Sinel & Associates, PLLC, New York (Jessica Keeley of counsel), for respondent.

Order, Supreme Court, New York County (Paul Wooten, J.), entered July 7, 2009, which denied defendants' motion for summary judgment dismissing the complaint, unanimously affirmed, without costs.

Insofar as "a fracture" is one statutory definition of "serious injury" (Insurance Law § 5102 [d]), we conclude that defendants failed to establish prima facie that plaintiff's dental injury did not constitute a serious injury within the meaning of the statute (see Kennedy v Anthony, 195 AD2d 942, 944 [1993]; see also Sanchez v Romano, 292 AD2d 202, 203 [2002]). Defendants' expert dentist, based on his examination of plaintiff, identified at least two fractured teeth about which he made no finding that the fractures antedated plaintiff's accident (see Pommells v Perez, 4 NY3d 566, 572 [2005]).

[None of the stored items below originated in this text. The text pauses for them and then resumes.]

(* ===== verification/Wire.v ===== *)
(** * Wire: what one node sends and another node reads

    The nodes of a federation run the same code, so what a node writes
    is what its peers parse.  Module [Wire] models [PeerHandler.get]
    (lines 85-92), the body it writes and what a remote [peer_worker]
    reads of it (lines 271-278); the [update_peers] argument of the
    service-info endpoint (line 63), which decides whether serving it
    runs [get_peers]; and the service type the packaged release
    announces, against the type test of the notify handler (line 138). *)

From S2P Require Import Prelude App Gossip Notify Refresh System SystemInv Config Routes.
Import Gossip Notify System SystemInv.

Module Wire.

(** Lines 63-67: [get_argument("update_peers", "true") == "true"] runs
    [get_peers] before the document is written; [None] is the argument
    left out. *)
Definition service_info_get (cfg : config) (update_peers : option string) (s : sys) : sys :=
  if String.eqb (default "true" update_peers) "true" then call_get_peers cfg s else s.

(** The body [PeerHandler.get] writes (line 92). *)
Record peers_response := mk_peers_response {
  pr_peers : list string;
  pr_last_updated : Z;
}.

(** [d.timestamp()] of a naive [datetime] [d] that holds UTC wall time
    ([datetime.utcnow()], [datetime.utcfromtimestamp(0)]): Python reads
    a naive value as local time, so the result is shifted by the host's
    offset from UTC at that wall time ([utc_offset], seconds east). *)
Definition naive_utc_timestamp (utc_offset : Z -> Z) (d : Z) : Z := d - utc_offset d.

(** Lines 85-92: once the [get_peers] call [k] has returned [peers],
    the handler commits and writes [list(peers)] with
    [last_peers_update.timestamp()] of the moment. *)
Definition peers_get (utc_offset : Z -> Z) (k : nat) (s : sys) : option peers_response :=
  match s_callers s !! k with
  | Some (CDone peers) =>
      Some (mk_peers_response (elements peers)
              (naive_utc_timestamp utc_offset (last_peers_update (s_app s))))
  | _ => None
  end.

(** Lines 271-278: the [peer_worker] that fetched [GET .../peers] reads
    [json.loads(r.body)["peers"]], a list of strings. *)
Definition read_peers_reply (r : peers_response) : get_reply := GetPeers (map Some (pr_peers r)).

(** The tag does not start at the first character of [String c r]. *)
Lemma type_compatible_cons c r :
  String.prefix FEDERATION_TYPE_TAG (String c r) = false ->
  type_compatible (String c r) = type_compatible r.
Proof.
  intros H. unfold type_compatible at 1. cbn [String.index]. rewrite H.
  unfold type_compatible. by destruct (String.index 0 FEDERATION_TYPE_TAG r).
Qed.

(** C26: the packaged service ([chord_federation_service], line 46 of
    its constants) announces the type ["ca.c3g.chord:federation:<v>"],
    which contains the tag line 138 tests for only when the version
    string [v] itself does: a node of the packaged release is never
    registered by a [chord_federation] node's notify handler. *)
Theorem packaged_service_type_rejected version :
  verified (InfoType (Constants.service_type version)) = type_compatible version.
Proof.
  unfold verified, Constants.service_type, Constants.SERVICE_ORGANIZATION, Constants.SERVICE_ARTIFACT.
  cbv [String.append]. by repeat (rewrite type_compatible_cons by reflexivity).
Qed.

End Wire.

We would find, in any event, that plaintiff raised an issue of fact through an affidavit by her oral surgeon, who stated that, based upon his examination of her and review of her dental records, it was his opinion that the accident caused fractures in two of plaintiff's teeth and that, as a result, plaintiff would be required to undergo extensive and ongoing dental treatment (see Kennedy, 195 AD2d at 944). Concur—Andrias, J.P., Sweeny, Renwick, Abdus-Salaam and Manzanet-Daniels, JJ.